- System Engineering / Admin
- Frankfurt am Main
- Amazon Web Services (AWS)
- Google Cloud Platform
- Microsoft Azure
- Quality Assurance
- RESTful Web Services
At IBM, work is more than a job – it’s a calling: To build. To design. To code. To consult. To think along with clients and sell. To make markets. To invent. To collaborate. Not just to do something better, but to attempt things you’ve never thought possible. Are you ready to lead in this new era of technology and solve some of the world’s most challenging problems? If so, lets talk.
Your Role and Responsibilities
We are seeking an highly motivated Site Reliability Engineering Professional with know how in the transformation of IT environments towards a NextGen Operating model in the context of hybrid-cloud-Platforms.
The Site Reliability Engineering (SRE) professionals are engineers who specialize in reliability and resiliency with the right mix of knowledge and skills in software and systems, responsible to analyze business needs, problem determination, advise & design, build, test, deploy, changes and maintenance of a well engineered information system and ecosystems.
Who are site reliability engineers and what do they do?
A site reliability engineer is a software developer with IT operations experience – someone who knows how to code, and who also understands how to ‘keep the lights on’ in a large-scale IT environment.
Site reliability engineers spend no more than half their time performing manual IT operations and system administration tasks – analyzing logs, performance tuning, applying patches, testing production environments, responding to incidents, conducting postmortems – and spend the rest of their time developing code that automates those tasks. Their goal is to spend much less time on the former and much more time on the latter over time.
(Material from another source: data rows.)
Lemma collect_requests (content : string) providers w analyses w1 :
  (∀ p, makes_requests (analysisFunction content p) (ask p)) →
  Enhanced.collect analysisFunction content providers w analyses w1 →
  calls w1 = calls w ++ mjoin (ask <$> providers).
Proof.
  intros Hask.
  induction 1 as [w|p providers analysis w w' analyses w'' Hp _ IH
                 |p providers error w w' analyses w'' Hp _ IH].
  - simpl. by rewrite app_nil_r.
  - destruct (Hask p w) as [Hc _]. rewrite Hp in Hc. simpl in Hc.
    rewrite IH, Hc, fmap_cons. simpl. by rewrite <- app_assoc.
  - destruct (Hask p w) as [Hc _]. rewrite Hp in Hc. simpl in Hc.
    rewrite IH. change (calls (Enhanced.log_analysis_failed p error w')) with (calls w').
    rewrite Hc, fmap_cons. simpl. by rewrite <- app_assoc.
Qed.

(** X22.  When the analysis function makes the requests [ask p] for
    provider [p], a consensus call makes the requests of every listed
    provider, in list order and whether or not earlier ones failed, and
    after them one synthesis request to openai exactly when two or more
    analyses succeeded. *)
Theorem consensus_request_log (content analysisType : string)
    (providers : list AIProvider) (w : World) :
  (∀ p, makes_requests (analysisFunction content p) (ask p)) →
  ∃ analyses w1,
    Enhanced.collect analysisFunction content providers w analyses w1 ∧
    calls (snd (Enhanced.multiProviderConsensus JSON_parse JSON_stringify analysisFunction
                  content analysisType providers w))
    = calls w ++ mjoin (ask <$> providers) ++
      match analyses with
      | _ :: _ :: _ =>
          [(openai, Enhanced.consensusPrompt JSON_stringify content analysisType analyses)]
      | _ => []
      end.
Proof.
  intros Hask.
  destruct (ConsensusFacts.loop_collect analysisFunction content providers [] w)
    as (analyses & w1 & Hfold & Hc).
  exists analyses, w1. split; [done|].
  pose proof (collect_requests _ _ _ _ _ Hask Hc) as Hcalls.
  unfold Enhanced.multiProviderConsensus. rewrite Hfold. cbn [app].
  destruct analyses as [|[p a] [|pa analyses]]; cbn [snd].
  - by rewrite app_nil_r.
  - by rewrite app_nil_r.
  - destruct (ConsensusFacts.synthesis_requests JSON_parse
                (Enhanced.consensusPrompt JSON_stringify content analysisType
                   ((p, a) :: pa :: analyses)) w1) as [Hs _].
    rewrite Hs, Hcalls. by rewrite <- app_assoc.
Qed.

End consensus_log.

Lemma no_binding (key : string) (fields : list (string * JSON)) :
  Forall (λ binding, binding.1 ≠ key) fields →
  filter (λ binding : string * JSON, binding.1 = key) fields = [].
Proof.
  induction 1 as [|b fields Hb _ IH]; [done|]. by rewrite filter_cons_False.
Qed.

(** X23.  [reviewChangesWithInstructions] asks the provider once.  When
    the reply is JSON without a usable list under the key changes, be it
    an object without that key or with a falsy value there, or a number,
    a string or an array, the changes passed in come back unreviewed;
    when the reply is the JSON value null the call throws. *)
Theorem reviewChanges_default (changes : list JSON) (instructions : string)
    (provider : AIProvider) (w w1 : World) (result : JSON) :
  Enhanced.getAIResponse JSON_parse (reviewPrompt JSON_stringify changes instructions)
    provider 0.1 true w = (Ok result, w1) →
  calls w1 = calls w ++ asks (reviewPrompt JSON_stringify changes instructions) provider ∧
  match get_property result "changes" with
  | Throw e =>
      result = JNull ∧
      reviewChangesWithInstructions JSON_parse JSON_stringify changes instructions provider w
      = (Throw e, w1)
  | Ok reviewed =>
      reviewChangesWithInstructions JSON_parse JSON_stringify changes instructions provider w
      = (Ok (if truthy reviewed then default JNull reviewed else JArray changes), w1) ∧
      (¬ (∃ fields, result = JObject fields) → reviewed = None) ∧
      (∀ fields, result = JObject fields →
                 Forall (λ binding, binding.1 ≠ "changes") fields → reviewed = None)
  end.
Proof.
  intros Hres. split.
  - destruct (enhanced_requests (reviewPrompt JSON_stringify changes instructions)
                provider 0.1 true w) as [Hc _].
    by rewrite Hres in Hc.
  - unfold reviewChangesWithInstructions, mbind, M_bind, bind. rewrite Hres.
    destruct (get_property result "changes") as [reviewed|e] eqn:Hget.
    + split_and!; [done| |].
      * intros Hno. destruct result; simpl in Hget; try by simplify_eq.
        exfalso. apply Hno. eauto.
      * intros fields -> Hall. simpl in Hget. simplify_eq.
        by rewrite (no_binding "changes" fields Hall).
    + split; [|done]. by destruct result.
Qed.

Section verification_order.
Context (analysisFunction : string → AIProvider → M JSON).
Context (spread_with_metadata : JSON → JSON → JSON) (timestamp : string).
(** * Pack / unpack device kernels of [pace.util.cuda_kernels]

    The Python module builds the text of four CUDA kernels
    ([pack_scalar], [unpack_scalar], [pack_vector], [unpack_vector]), each
    once for [double] and once for [float], and compiles them with
    [cp.RawKernel].  This development embeds the kernels themselves:

    - an array is a list, and an access outside it is a fault (the C text
      has undefined behaviour there; the index lists are the caller's
      contract);
    - the arrays a kernel takes as [const] are not the array it writes;
    - [int] is 32 bits, two's complement, and its sums and differences wrap;
    - the body of a kernel is a function of the thread identifier and of the
      destination array, in a monad that logs every array access and
      carries the fault;
    - a launch runs the threads of the grid one after the other, in an
      order that the statements leave arbitrary (a thread makes at most one
      write, and reads only arrays that no thread writes);
    - the element type is a parameter, with the product by [-1.0] as its
      only operation, instantiated at binary64 and at binary32. *)

From Stdlib Require Import ZArith List Ascii String Lia.
From Stdlib Require Import PrimFloat SpecFloat FloatOps FloatAxioms.
From stdpp Require Import base list.

Local Open Scope Z_scope.

(** ** The C type [int]: 32 bits, two's complement *)

Module Int32.

Definition INT_MAX : Z := 2147483647.
Definition INT_MIN : Z := -2147483648.

(** Reduction of a mathematical integer to the [int] of the same residue
    modulo [2^32]. *)
Definition to_int (z : Z) : Z := (z + 2147483648) mod 4294967296 - 2147483648.

Definition int_add (a b : Z) : Z := to_int (a + b).
Definition int_sub (a b : Z) : Z := to_int (a - b).

Definition in_range (z : Z) : Prop := INT_MIN <= z <= INT_MAX.

End Int32.
Export Int32.

(** ** Array accesses: a log and a fault *)

(** One access of a thread: the kernel parameter that names the array, and
    the position. *)
Inductive access : Type :=
| Rd (array : string) (pos : Z)
| Wr (array : string) (pos : Z).

(** A computation of a thread: the accesses it made, in order, and its
    result, [None] when an access was outside its array. *)
Definition M (A : Type) : Type := (list access * option A)%type.

#[global] Instance M_ret : MRet M := λ A x, ([], Some x).

#[global] Instance M_bind : MBind M := λ A B f m,
  match m.2 with
  | Some x => (m.1 ++ (f x).1, (f x).2)
  | None => (m.1, None)
  end.

Definition accesses {A} (m : M A) : list access := m.1.
Definition outcome {A} (m : M A) : option A := m.2.

(** The element [a[i]] of an array, when [i] is a position of it. *)
Definition read {A} (a : list A) (i : Z) : option A :=
  if 0 <=? i then a !! Z.to_nat i else None.

(** The array after [a[i] = v], when [i] is a position of it. *)
Definition write {A} (a : list A) (i : Z) (v : A) : option (list A) :=
  if (0 <=? i) && (i <? Z.of_nat (length a)) then Some (<[Z.to_nat i := v]> a)
  else None.

(** [source[index[i]]]. *)
Definition gathered {A} (source : list A) (index : list Z) (i : Z) : option A :=
  read index i ≫= read source.

(** [a[i]] as a value. *)
Definition load {A} (name : string) (a : list A) (i : Z) : M A :=
  ([Rd name i], read a i).

(** [a[i] = v]. *)
Definition store {A} (name : string) (a : list A) (i : Z) (v : A) : M (list A) :=
  ([Wr name i], write a i v).

(** ** The element type [{fdtype}] *)

(** What the kernels ask of the element type: the product [-1.0 * v], and
    (for the arrays a caller allocates with [zeros]) its zero. *)
Class Fdtype : Type := {
  fval : Type;
  fzero : fval;
  neg1_mul : fval → fval;
}.

(** [fdtype = "double"]: IEEE binary64, the primitive floating-point numbers
    (in which, as in [spec_float], all NaNs are one value). *)
#[global] Instance double : Fdtype := {|
  fval := PrimFloat.float;
  fzero := 0%float;
  neg1_mul v := ((-1.0) * v)%float;
|}.

(** The binary64 number [-1.0]. *)
Definition SF_minus_one : spec_float := S754_finite true 4503599627370496 (-52).

(** The conversion of a binary64 number to binary32, to nearest. *)
Definition binary32_of_binary64 (v : spec_float) : spec_float :=
  match v with
  | S754_finite s m e => binary_round 24 128 s m e
  | _ => v
  end.

(** [fdtype = "float"]: IEEE binary32.  [-1.0] is a [double] constant: the
    element is converted to binary64 (the same number), the product is taken
    in binary64, and the assignment converts it to binary32. *)
#[global] Instance float32 : Fdtype := {|
  fval := spec_float;
  fzero := S754_zero false;
  neg1_mul v := binary32_of_binary64 (SFmul 53 1024 SF_minus_one v);
|}.

(** The binary32 number of an integer. *)
Definition f32 (z : Z) : spec_float := binary_normalize 24 128 z 0 false.

(** ** The kernels, one thread *)

Section Kernels.
Context {fd : Fdtype}.

(** [int tid = blockDim.x * blockIdx.x + threadIdx.x;] the product and the
    sum are taken on 32-bit unsigned values and the result converted to
    [int]. *)
Definition global_tid (blockDim blockIdx threadIdx : Z) : Z :=
  to_int (blockDim * blockIdx + threadIdx).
At a higher level, the SRE team serves as a bridge between development teams and operations teams, enabling the development team to bring new software or new features to production as quickly as possible, while also ensuring an agreed-upon acceptable level of IT operations performance and error risk in line with the service level agreements (SLAs) the organization has in place with its customers. Based on their experience and a wealth of operations data, the SRE team helps the development and operations teams establish
- Service level indicators (SLIs): Measurements of the service level provided by systems – metrics such as availability (uptime) or latency
- Service level objectives (SLOs): Agreed-upon means of measuring service level indicators
- Error budgets: The maximum amount of time a system can fail or underperform without violating the contractual terms of the SLA. More than a metric, the error budget is the tool a site reliability engineering team uses to automatically reconcile a company’s pace of innovation with its service reliability.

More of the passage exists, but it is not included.